The human intestinal tract is home to trillions of “friendly” bacteria that are crucial in maintaining good health. These bacteria are instrumental in protecting against tummy problems, supporting digestion and absorption of nutrients. The balance of this gut micro flora is also intrinsically linked with immunity, ensuring a positive balance of beneficial gut bacteria will give your immune system a fighting chance of beating off the majority of opportunistic pathogens.

Antacids, antibiotics and low fibre refined diets all disrupt this delicate balance. This is possibly why an estimated 1 in 5 adults in the UK suffer from gastrointestinal complaints. Rebalancing the gut micro flora through the diet or by taking a “probiotic” supplement containing strains of friendly bacteria has been shown to help maintain the health of the intestinal tract and aid digestion, reduced bloating and the establishment of a regular bowel habits.

A change of food may upset a sensitive tummy

Our immune system is used to dealing with bacterial or viral challenges on a regular basis, but when we travel we can encounter different or possibly more pathogenic strains that then cause us to become ill. A change of food may also upset a sensitive tummy, as well as traveller’s diarrhoea people may also suffer from bloating or discomfort. You can reduce your chances of falling ill by giving your immune system and gut flora extra support by taking a probiotic supplement before jetting off to exotic destinations. Closer to home evidence continues to grow that probiotic supplements are a key element in the management of IBS, a combination of L.plantarum and L.acidophilus has been found to be especially effective.

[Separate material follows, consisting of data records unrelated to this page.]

Lemma print_words_row base_address :
  forall buffer i column,
    1 <= column <= 8 ->
    print_words base_address buffer i column
    = (word <$> take (Z.to_nat (8 - column)) buffer)
      ++ print_words base_address (drop (Z.to_nat (8 - column)) buffer)
                     (i + (8 - column)) 8.
Proof.
  induction buffer as [| value rest IH]; intros i column Hcolumn.
  - rewrite take_nil, drop_nil. reflexivity.
  - destruct (decide (column = 8)) as [-> | Hne].
    + change (Z.to_nat (8 - 8)) with 0%nat. rewrite take_0, drop_0.
      cbn [fmap list_fmap app]. f_equal. lia.
    + cbn [print_words].
      assert (Hmod : column mod 8 =? 0 = false).
      { apply Z.eqb_neq. rewrite Z.mod_small by lia. lia. }
      rewrite Hmod, (wrap64_small (column + 1)) by lia.
      rewrite (IH (i + 1) (column + 1)) by lia.
      replace (Z.to_nat (8 - column))
        with (S (Z.to_nat (8 - (column + 1)))) by lia.
      cbn [take drop fmap list_fmap app]. do 3 f_equal. lia.
Qed.

Lemma rows_nil count address : rows count address [] = [].
Proof. destruct count; reflexivity. Qed.
(** * SEC XBRL annual financials: normalisation and reconciliation pipeline

    A shallow embedding of [xbrl_normalize.py], [financials.py] and the
    client of [sec_client.py].

    Modelling conventions
    - A pandas [DataFrame] is a list of column labels together with a list of
      typed rows.  A row carries one cell per column the pipeline ever reads
      or writes; a cell of a column the frame does not have is never read
      without the guard the source has.
    - Dates are day numbers (days since 1970-01-01): the filings carry
      calendar dates without a time of day.  [NaT] is [None].
    - A float cell is an [fnum]: a rational, an infinity or [NaN]; [NaN] is
      pandas' missing marker.  Rounding and the sign of zero are abstracted.
    - Python exceptions are the [Err] results of a small error monad:
      [KeyError] for a lookup of a column the frame lacks, [ValueError] for
      the explicit [raise] and for the conversions that can fail. *)

From Stdlib Require Import List ZArith QArith Bool String Ascii Lia.
From Stdlib Require Import DecimalString DecimalZ DecimalPos.
From Stdlib Require Import Sorting.Sorted Sorting.Permutation.
Import ListNotations.
Local Open Scope string_scope.
Local Open Scope Z_scope.
Local Open Scope list_scope.

(* ================================================================== *)
(** ** Exceptions and the error monad *)

Inductive exn : Type :=
| KeyError (col : string)
| ValueError (msg : string) (cols : list string).

Inductive result (A : Type) : Type :=
| Ok (a : A)
| Err (e : exn).
Arguments Ok {A} a.
Arguments Err {A} e.

Definition bind {A B : Type} (m : result A) (k : A -> result B) : result B :=
  match m with
  | Ok a => k a
  | Err e => Err e
  end.

Notation "x <- m ;; k" := (bind m (fun x => k))
  (at level 61, m at next level, right associativity).
Notation "m ;;; k" := (bind m (fun _ => k))
  (at level 61, right associativity).


(* ================================================================== *)
(** ** Floats with IEEE special values *)

Inductive fnum : Type :=
| FNaN
| FInf (negative : bool)
| FFin (q : Q).

Definition isna (x : fnum) : bool :=
  match x with
  | FNaN => true
  | _ => false
  end.

Definition Qis_zero (q : Q) : bool := (Qnum q =? 0)%Z.
Definition Qis_neg (q : Q) : bool := (Qnum q <? 0)%Z.

Definition fsub (a b : fnum) : fnum :=
  match a, b with
  | FNaN, _ | _, FNaN => FNaN
  | FInf s, FInf t => if Bool.eqb s t then FNaN else FInf s
  | FInf s, FFin _ => FInf s
  | FFin _, FInf t => FInf (negb t)
  | FFin x, FFin y => FFin (x - y)%Q
  end.

Definition fdiv (a b : fnum) : fnum :=
  match a, b with
  | FNaN, _ | _, FNaN => FNaN
  | FInf _, FInf _ => FNaN
  | FInf s, FFin y => FInf (xorb s (Qis_neg y))
  | FFin _, FInf _ => FFin 0%Q
  | FFin x, FFin y =>
      if Qis_zero y
      then (if Qis_zero x then FNaN else FInf (Qis_neg x))
      else FFin (x / y)%Q
  end.

(* ================================================================== *)
(** ** Calendar: the year of a day number ([Series.dt.year]) *)

Definition year_of (days : Z) : Z :=
  let z := days + 719468 in
  let era := z / 146097 in
  let doe := z - era * 146097 in
  let yoe := (doe - doe / 1460 + doe / 36524 - doe / 146096) / 365 in
  let doy := doe - (365 * yoe + yoe / 4 - yoe / 100) in
  let mp := (5 * doy + 2) / 153 in
  yoe + era * 400 + (if mp <? 10 then 0 else 1).

(* ================================================================== *)
(** ** Orders for [sort_values]

    A sort key is a comparison function.  [sort_values] with several columns
    is a stable sort under the lexicographic combination of the column
    orders; a descending column flips the order of its present values, and
    missing values go last in either direction ([na_position="last"]). *)

Definition cmp_t (A : Type) : Type := A -> A -> comparison.

Definition lex (c1 c2 : comparison) : comparison :=
  match c1 with
  | Eq => c2
  | _ => c1
  end.

Definition desc {A : Type} (c : cmp_t A) : cmp_t A := fun x y => c y x.

Definition na_last {A : Type} (c : cmp_t A) : cmp_t (option A) :=
  fun x y =>
    match x, y with
    | Some a, Some b => c a b
    | Some _, None => Lt
    | None, Some _ => Gt
    | None, None => Eq
    end.

Definition bool_cmp : cmp_t bool :=
  fun x y =>
    match x, y with
    | false, true => Lt
    | true, false => Gt
    | _, _ => Eq
    end.

Definition by_key {A K : Type} (k : A -> K) (c : cmp_t K) : cmp_t A :=
  fun x y => c (k x) (k y).

Definition then_by {A : Type} (c1 c2 : cmp_t A) : cmp_t A :=
  fun x y => lex (c1 x y) (c2 x y).

Fixpoint insert_by {A : Type} (c : cmp_t A) (x : A) (l : list A) : list A :=
  match l with
  | [] => [x]
  | y :: l' =>
      match c x y with
      | Gt => y :: insert_by c x l'
      | _ => x :: l
      end
  end.

(** Stable sort: rows that compare equal keep their input order. *)
Definition sort_by {A : Type} (c : cmp_t A) (l : list A) : list A :=
  fold_right (insert_by c) [] l.

(** [drop_duplicates(subset=k, keep="first")]. *)
Fixpoint drop_duplicates_first {A K : Type} (eqb : K -> K -> bool)
  (k : A -> K) (seen : list K) (l : list A) : list A :=
  match l with
  | [] => []
  | x :: l' =>
      if existsb (eqb (k x)) seen
      then drop_duplicates_first eqb k seen l'
      else x :: drop_duplicates_first eqb k (k x :: seen) l'
  end.

(** [drop_duplicates(subset=k, keep="last")]. *)
Fixpoint drop_duplicates_last {A K : Type} (eqb : K -> K -> bool)
  (k : A -> K) (l : list A) : list A :=
  match l with
  | [] => []
  | x :: l' =>
      if existsb (fun y => eqb (k x) (k y)) l'
      then drop_duplicates_last eqb k l'
      else x :: drop_duplicates_last eqb k l'
  end.

Definition le_of {A : Type} (c : cmp_t A) (x y : A) : Prop := c x y <> Gt.

(** A comparison function is an order when flipping its arguments flips its
    result and each of its three results is transitive. *)
Definition good_cmp {A : Type} (c : cmp_t A) : Prop :=
  (forall x y, c y x = CompOpp (c x y)) /\
  (forall r x y z, c x y = r -> c y z = r -> c x z = r).

(* ================================================================== *)
(** ** Strings *)

Definition upper_ascii (c : ascii) : ascii :=
  let n := nat_of_ascii c in
  if (97 <=? n)%nat && (n <=? 122)%nat then ascii_of_nat (n - 32) else c.

(** [str.upper] on the ASCII letters; no other character maps to [F] or [Y]. *)
Fixpoint upper (s : string) : string :=
  match s with
  | EmptyString => EmptyString
  | String c s' => String (upper_ascii c) (upper s')
  end.

Definition str_in (s : string) (l : list string) : bool :=
  existsb (String.eqb s) l.

Definition opt_eqb {A : Type} (eqb : A -> A -> bool) (x y : option A) : bool :=
  match x, y with
  | Some a, Some b => eqb a b
  | None, None => true
  | _, _ => false
  end.

Definition notna {A : Type} (x : option A) : bool :=
  match x with
  | Some _ => true
  | None => false
  end.
(* ===== verification/CbList.v ===== *)
(** * CbList: the datum and list handles of cabin.c

    [CBDATUM] (cabin.c 370-450) is a growable byte buffer: the region
    [dptr] of [asize] allocated bytes, of which the first [dsize] are the
    datum, always followed by a zero byte so that the datum is also a C
    string.  [CBLIST] (cabin.c 454-704, 2584-2595) is an array of [anum]
    slots of which the [num] slots from [start] hold the elements: pushing
    and popping work at the end, shifting and unshifting at the front,
    and the array doubles when the end is reached.  Both are modelled as
    the C structs with their allocated regions, so that the theorems are
    about the representation: the invariant every operation keeps, and a
    refinement theorem that each list operation acts on the elements as
    the matching operation on a plain list.

    Slot indices and counts are [nat]: they are array positions, bounded
    by the memory the array takes; the [int] overflow of [anum * 2] would
    need 2^30 slots and is not modelled.  A [realloc] extends a region
    with bytes (or slots) of unspecified content; the model fills them
    with zeros (empty slots), and the theorems do not depend on them.
    The regions the caller passes as [(ptr, size)] are lists of bytes
    from [ptr]; a negative [size] means [strlen(ptr)], as in the code. *)

From Stdlib Require Import ZArith Lia List Bool.
From S2P Require Import Prelude Varint Compare Codec.
Import ListNotations.
Open Scope Z_scope.
Open Scope vl_scope.
Lemma filter_rtrim (f : Z -> bool) (w : list Z) :
  filter (fun c => negb (f c)) (rtrim f w) = filter (fun c => negb (f c)) w.
Proof.
  destruct (rtrim_prefix f w) as (sp & Hsp & Hf). rewrite Hsp at 2. rewrite filter_app.
  replace (filter (fun c => negb (f c)) sp) with (@nil Z); [symmetry; apply app_nil_r|].
  clear Hsp. induction Hf as [|x sp Hx _ IH]; cbn [filter]; [reflexivity|]. rewrite Hx. exact IH.
Qed.

End Trim.

(** ** Theorems *)

(** [cbstricmp] on two C strings returns a number with the sign of
    [vllexcompare] on their lower-case forms: it is the lexical order of
    the strings with letter case ignored. *)
Theorem cbstricmp_lex (s u t v : list Z) :
  bytes_ok s -> bytes_ok u -> Forall (fun b => b <> 0) s -> Forall (fun b => b <> 0) u ->
  exists r, cbstricmp (s ++ 0 :: t) (u ++ 0 :: v) = CDone r /\
            Z.sgn r = Z.sgn (vllexcompare (map tolower_char s) (map tolower_char u)).
Proof.
  revert u. induction s as [|a s IH]; intros [|b u] Hbs Hbu Hs Hu; cbn [app cbstricmp map vllexcompare].
  - eexists. split; reflexivity.
  - apply Forall_cons_iff in Hu as (Hb & _). destruct (Z.eqb_spec b 0); [contradiction|].
    eexists. split; [reflexivity|]. rewrite zlen_nil, zlen_cons. zlen_facts.
    rewrite (Z.sgn_neg (0 - _)) by lia. reflexivity.
  - apply Forall_cons_iff in Hs as (Ha & _). destruct (Z.eqb_spec a 0); [contradiction|].
    eexists. split; [reflexivity|]. rewrite zlen_nil, zlen_cons. zlen_facts.
    rewrite (Z.sgn_pos (1 + _ - 0)) by lia. reflexivity.
  - apply Forall_cons_iff in Hs as (Ha & Hs), Hu as (Hb & Hu), Hbs as (_ & Hbs), Hbu as (_ & Hbu).
    destruct (Z.eqb_spec a 0); [contradiction|]. destruct (Z.eqb_spec b 0); [contradiction|].
    destruct (Z.eqb_spec (tolower_char a) (tolower_char b)); cbn [negb].
    + apply IH; assumption.
    + eexists. split; reflexivity.
Qed.

(** [cbstrfwimatch] is [cbstrfwmatch] on the strings [cbstrtolower]
    writes: a case-insensitive prefix test. *)
Theorem cbstrfwimatch_tolower (s k t u : list Z) :
  bytes_ok s -> bytes_ok k -> Forall (fun b => b <> 0) s -> Forall (fun b => b <> 0) k ->
  cbstrfwimatch (s ++ 0 :: t) (k ++ 0 :: u) =
  match cbstrtolower (s ++ 0 :: t), cbstrtolower (k ++ 0 :: u) with
  | CDone ls, CDone lk => CDone (cbstrfwmatch ls (take_cstr lk))
  | _, _ => COob
  end.
Proof.
  intros Hbs Hbk Hs Hk. unfold cbstrtolower. rewrite !case_loop_app by assumption.
  rewrite take_cstr_app by (apply map_tolower_nz; assumption). apply fwimatch_app; assumption.
Qed.

(** [cbstrbwmatch] is true when the key is a suffix of the string.  When
    the string is a proper suffix of the key, the loop matches every byte
    of the string and then reads [str[-1]], the byte before the string
    ([COob]); otherwise it is false. *)
Theorem cbstrbwmatch_spec (s k t u : list Z) :
  Forall (fun b => b <> 0) s -> Forall (fun b => b <> 0) k ->
  cbstrbwmatch (s ++ 0 :: t) (k ++ 0 :: u) =
  if suffixb k s then CDone true else if suffixb s k then COob else CDone false.
Proof.
  intros Hs Hk. unfold cbstrbwmatch. rewrite bw_match_app, bw_ref_id by assumption.
  rewrite !suffixb_rev, !length_rev. dec_cases.
Qed.

(** [cbstrbwimatch] is the same test on the lower-case forms. *)
Theorem cbstrbwimatch_spec (s k t u : list Z) :
  bytes_ok s -> bytes_ok k -> Forall (fun b => b <> 0) s -> Forall (fun b => b <> 0) k ->
  cbstrbwimatch (s ++ 0 :: t) (k ++ 0 :: u) =
  let ls := map tolower_char s in let lk := map tolower_char k in
  if suffixb lk ls then CDone true else if suffixb ls lk then COob else CDone false.
Proof.
  intros Hbs Hbk Hs Hk. unfold cbstrbwimatch. rewrite bw_match_app by assumption.
  rewrite bw_ref_ci by (apply Forall_rev; assumption). cbv zeta.
  rewrite !map_rev, bw_ref_id, !suffixb_rev, !length_rev. dec_cases.
Qed.

(** [cbstrtrim] leaves in the string its bytes without the leading and
    trailing spaces, and does not touch the memory from the old
    terminator on. *)
Theorem cbstrtrim_spec (s t : list Z) :
  Forall (fun c => c <> 0) s ->
  exists m', cbstrtrim (s ++ 0 :: t) = CDone m' /\
             take_cstr m' = trim_ref s /\ skipn (length s) m' = 0 :: t.
Proof.
  intros Hs. unfold cbstrtrim. rewrite copy_loop_app by exact Hs. cbv beta iota zeta.
  destruct (copy_ref_sub trim_step (fun c => c <> 0) s true Hs) as (Hn & Hl).
  rewrite (proj2 (copy_ref_trim s)) in *.
  destruct (finish_spec trim_space (drop_sp trim_space s) s t Hn Hl) as (m' & Em & Ht & Hk).
  exists m'. rewrite Em. split; [reflexivity | split; assumption].
Qed.
Lemma SS_last (l : list A) (u : A) : StronglySorted le l -> In u l -> cmp u (last l d) <= 0.
Proof.
  induction l as [|z l IH] using rev_ind; [intros _ []|]. rewrite last_last.
  intros Hs Hu. apply SS_app in Hs as (_ & _ & H3). apply in_app_or in Hu as [Hu|[<-|[]]].
  - apply H3; [exact Hu | left; reflexivity].
  - apply so_refl.
Qed.

(** Where [rins] puts [x]: after the prefix [p1] whose last element is
    below [x], before the suffix [p2] of elements not below it. *)
Lemma ins_r_split (x : A) (p : list A) :
  exists p1 p2, p = p1 ++ p2 /\ ins_r cmp x p = p1 ++ x :: p2 /\
    Forall (fun z => ~ cmp z x < 0) p2 /\ (p1 = [] \/ cmp (last p1 d) x < 0).
Proof.
  induction p as [|z p IH] using rev_ind.
  - exists [], []. repeat split; [constructor | left; reflexivity].
  - unfold ins_r. rewrite rev_app_distr. cbn [rev app rins].
    destruct (Z.ltb_spec (cmp z x) 0) as [Hz|Hz].
    + exists (p ++ [z]), []. cbn [rev]. rewrite rev_involutive, app_nil_r, <- app_assoc.
      repeat split; [constructor | right; rewrite last_last; exact Hz].
    + destruct IH as (p1 & p2 & E & Ei & F & L). exists p1, (p2 ++ [z]). cbn [rev].
      fold (ins_r cmp x p). rewrite Ei, E, <- !app_assoc. repeat split; [|exact L].
      apply Forall_app. split; [exact F | constructor; [lia | constructor]].
Qed.

Lemma ins_r_sorted (x : A) (p : list A) :
  StronglySorted le p -> StronglySorted le (ins_r cmp x p) /\ Permutation (ins_r cmp x p) (p ++ [x]).
Proof.
  intros Hs. destruct (ins_r_split x p) as (p1 & p2 & -> & -> & F & L). split.
  - apply SS_app in Hs as (S1 & S2 & S3). apply SS_app. split; [exact S1|]. split.
    + constructor; [exact S2|]. apply Forall_forall. intros y Hy.
      apply so_nlt. exact (proj1 (Forall_forall _ _) F y Hy).
    + intros u v Hu [<-|Hv].
      * destruct L as [->|L]; [destruct Hu|]. pose proof (SS_last p1 u S1 Hu). apply (so_trans _ _ _ H); lia.
      * exact (S3 u v Hu Hv).
  - rewrite <- app_assoc. apply Permutation_app_head. cbn [app]. apply Permutation_cons_append.
Qed.
(* ===== verification/CbHsort.v ===== *)
(** * CbHsort: the heap sort of cabin.c

    [cbhsort] (cabin.c 164-206) sorts an array of [nmemb] elements in
    place.  Its heap is laid out from slot 0 with the children of slot [k]
    at [2k] and [2k + 1]: slot 0 has the one child 1 (its "child" 0 is
    itself, which the comparison [compar(bp, bp) >= 0] ends at), and every
    other slot [k] has its parent at [k / 2].  [nmemb], [top], [bottom],
    [mybot] and [i] are C [int]s, kept as [Z]; the two [while (i <= top)]
    loops that sift an element down are [hsift], with fuel, and give
    [None] when the fuel runs out, as the C loop would not end.  The
    theorems show that for a comparison with the laws of [SortOrder] the
    sift loops end within their fuel and [cbhsort] returns a sorted
    permutation of its input. *)

From Stdlib Require Import ZArith Lia List Bool Permutation Sorted.
From S2P Require Import Prelude Compare CbList CbSort CbQsort.
Import ListNotations.
Open Scope Z_scope.
Open Scope vl_scope.

Section Hsort.
Context {A : Type} (d : A) (cmp : A -> A -> Z).

(** The greater child (cabin.c 178 and 195): [if(i < top && compar(bp +
    (i + 1) * size, bp + i * size) > 0) i++], from [i = 2 * mybot]. *)
Definition hchild (top : Z) (a : list A) (mybot : Z) : Z :=
  let i := 2 * mybot in
  if (i <? top) && (0 <? cmp (znth d a (i + 1)) (znth d a i)) then i + 1 else i.

(** The sift loop (cabin.c 176-185 and 193-202): [i = 2 * mybot]; while
    [i <= top], take the greater child, stop when [mybot] is not below it,
    else exchange the two through [swap] and go down. *)
Fixpoint hsift (top : Z) (a : list A) (mybot : Z) (fuel : nat) : option (list A) :=
  match fuel with
  | O => None
  | S f =>
      if 2 * mybot <=? top then
        let i := hchild top a mybot in
        if 0 <=? cmp (znth d a mybot) (znth d a i) then Some a
        else hsift top (zswap d a mybot i) i f
      else Some a
  end.

(** The loop that builds the heap (cabin.c 174-186): [while(bottom > 0)
    { bottom--; ... }].  It returns the array and the final [bottom].
    It runs [bottom + 1] rounds, at most [nmemb + 2] with [bottom =
    (nmemb - 1) / 2 + 1] (2 for the empty array). *)
Fixpoint hbuild (top bottom : Z) (fuel : nat) (a : list A) : option (list A * Z) :=
  match fuel with
  | O => None
  | S f =>
      if 0 <? bottom then
        match hsift top a (bottom - 1) (S (length a)) with
        | Some a' => hbuild top (bottom - 1) f a'
        | None => None
        end
      else Some (a, bottom)
  end.

(** The loop that takes the heap apart (cabin.c 187-203): move the top of
    the heap to slot [top], shrink the heap and sift the new slot 0 down
    from [mybot = bottom]. *)
Fixpoint hdrain (top bottom : Z) (fuel : nat) (a : list A) : option (list A) :=
  match fuel with
  | O => None
  | S f =>
      if 0 <? top then
        let a := zswap d a 0 top in
        match hsift (top - 1) a bottom (S (length a)) with
        | Some a' => hdrain (top - 1) bottom f a'
        | None => None
        end
      else Some a
  end.

(** [cbhsort] (cabin.c 164-206): [nmemb--; bottom = nmemb / 2 + 1; top =
    nmemb]. *)
Definition cbhsort (a : list A) : option (list A) :=
  let nmemb := zlen a - 1 in
  let bottom := nmemb ÷ 2 + 1 in
  let top := nmemb in
  match hbuild top bottom (S (S (length a))) a with
  | Some (a', bottom') => hdrain top bottom' (S (length a)) a'
  | None => None
  end.

End Hsort.

(** ** The heap *)

Section HeapFacts.
Context {A : Type} (d : A) (cmp : A -> A -> Z) `{Hso : !SortOrder cmp}.

Local Notation "x ≼ y" := (cmp x y <= 0) (at level 70).
Local Notation "a @ k" := (znth d a k) (at level 1, format "a @ k").

(** [c] is a child of [k] in the layout of [cbhsort]: slot [2k] or [2k +
    1], other than [k] itself. *)
Definition child (k c : Z) : Prop := (c = 2 * k \/ c = 2 * k + 1) /\ c <> k.

(** The heap order on the slots from [b] to [top]. *)
Definition heap (a : list A) (b top : Z) : Prop :=
  forall k c, b <= k -> child k c -> c <= top -> a @ c ≼ a @ k.

(** The state of a sift at [m]: the heap order holds but at [m], and the
    children of [m] are below its parent. *)
Definition hpx (a : list A) (b top m : Z) : Prop :=
  (forall k c, b <= k -> k <> m -> child k c -> c <= top -> a @ c ≼ a @ k) /\
  (forall p c, b <= p -> child p m -> child m c -> c <= top -> a @ c ≼ a @ p).

(** What a sift of the slots up to [top] may do to the array: permute
    them among themselves and leave the slots after [top] alone. *)
Definition frame (r a : list A) (top : Z) : Prop :=
  zlen r = zlen a /\ Permutation r a /\ (forall k, top < k -> r @ k = a @ k) /\
  (forall j, 0 <= j <= top -> exists j', 0 <= j' <= top /\ r @ j = a @ j').

Lemma child_unique (k k' c : Z) : 0 <= k -> 0 <= k' -> child k c -> child k' c -> k = k'.
Proof. unfold child. lia. Qed.

Lemma child_gt (k c : Z) : 0 <= k -> child k c -> k < c.
Proof. unfold child. lia. Qed.

Lemma so_le_trans (x y z : A) : x ≼ y -> y ≼ z -> x ≼ z.
Proof. apply so_trans. Qed.
(* ===== verification/CbXml.v ===== *)
(** * CbXml: breaking XML text into tokens

    [cbxmlbreak] (cabin.c 2042-2099) pushes onto a new [CBLIST] the text
    runs, tags, comments (unless [cr]) and CDATA sections (escaped again)
    of a C string, read over the memory from the pointer ([zread] of
    [CbStr], [COob] past it).  [strstr] is modelled by its contract: the
    first occurrence of the needle in the C string from the pointer.  The
    theorems show that a text of well-formed tokens comes back token by
    token, comments dropped under [cr], and that a comment with no end
    makes [cbxmlbreak] push the text before it twice.  [cbxmlattrs]
    (cabin.c 2103-2162) is modelled loop by loop ([span] of each test);
    its theorems show that attributes written with [cbxmlescape] come
    back through [cbxmlunescape], and that on any C string it returns
    without reading past the terminator. *)

From Stdlib Require Import ZArith Lia List Bool.
From S2P Require Import Prelude Varint Codec Cache CbList CbCodec CbStr CbMapSer CbMapOps CbSplit.
Import ListNotations.
Open Scope Z_scope.
Open Scope vl_scope.

Open Scope cres_scope.

(** ** Definitions *)

(** The first index [j] at or after [i0] where [pat] starts [s]. *)
Fixpoint strstr_from (s pat : list Z) (j : Z) : option Z :=
  match s with
  | [] => None
  | _ :: s' => if prefixb pat s then Some j else strstr_from s' pat (j + 1)
  end.

(** [strstr(str + i, pat)] as an offset into the memory. *)
Definition strstr_at (m : list Z) (i : Z) (pat : list Z) : cres (option Z) :=
  let? s := c_str (skipn (Z.to_nat i) m) in CDone (option_map (fun j => i + j) (strstr_from s pat 0)).

Definition COMMENT_END : list Z := [45; 45; 62].
Definition CDATA_END : list Z := [93; 93; 62].
(** ["<![CDATA["] with its terminating zero, the key [cbstrfwimatch] reads. *)
Definition CDATA_BEGIN : list Z := [60; 33; 91; 67; 68; 65; 84; 65; 91; 0].
Definition AMP : list Z := [38; 97; 109; 112; 59].
Definition LT : list Z := [38; 108; 116; 59].
Definition GT : list Z := [38; 103; 116; 59].

(** The [while(str + i < ep)] loop that escapes a CDATA section. *)
Fixpoint cdata_loop (m : list Z) (i e : Z) (d : CBDATUM) (fuel : nat) : cres CBDATUM :=
  match fuel with
  | O => CDone d
  | S f =>
      if i <? e then
        let? c := zread m i in
        let d := if c =? 38 then cbdatumcat d AMP 5
                 else if c =? 60 then cbdatumcat d LT 4
                 else if c =? 62 then cbdatumcat d GT 4
                 else cbdatumcat d (skipn (Z.to_nat i) m) 1 in
        cdata_loop m (i + 1) e d f
      else CDone d
  end.

(** [if(i > pv) cblistpush(list, str + pv, i - pv);] *)
Definition push_run (m : list Z) (pv i : Z) (l : CBLIST) : CBLIST :=
  if pv <? i then cblistpush l (skipn (Z.to_nat pv) m) (i - pv) else l.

Choosing a probiotic supplement

The effectiveness of probiotics is linked to their ability to survive the transit from stomach to small intestine; to do so they must be able to resist both acidic and alkaline conditions.

To confer health benefits probiotic supplements must contain live bacteria capable of adhering to the intestinal lining and colonise in the colon. Always choose products by trusted and established manufacturers.

Lyophilised (freeze dried) bacteria are stable at room temperature so do not need refrigeration.

Look for a delayed release product, delaying the release of the bacteria until they reach the small intestine protects them against the acidic environment of the stomach and delivering them directly where they are needed.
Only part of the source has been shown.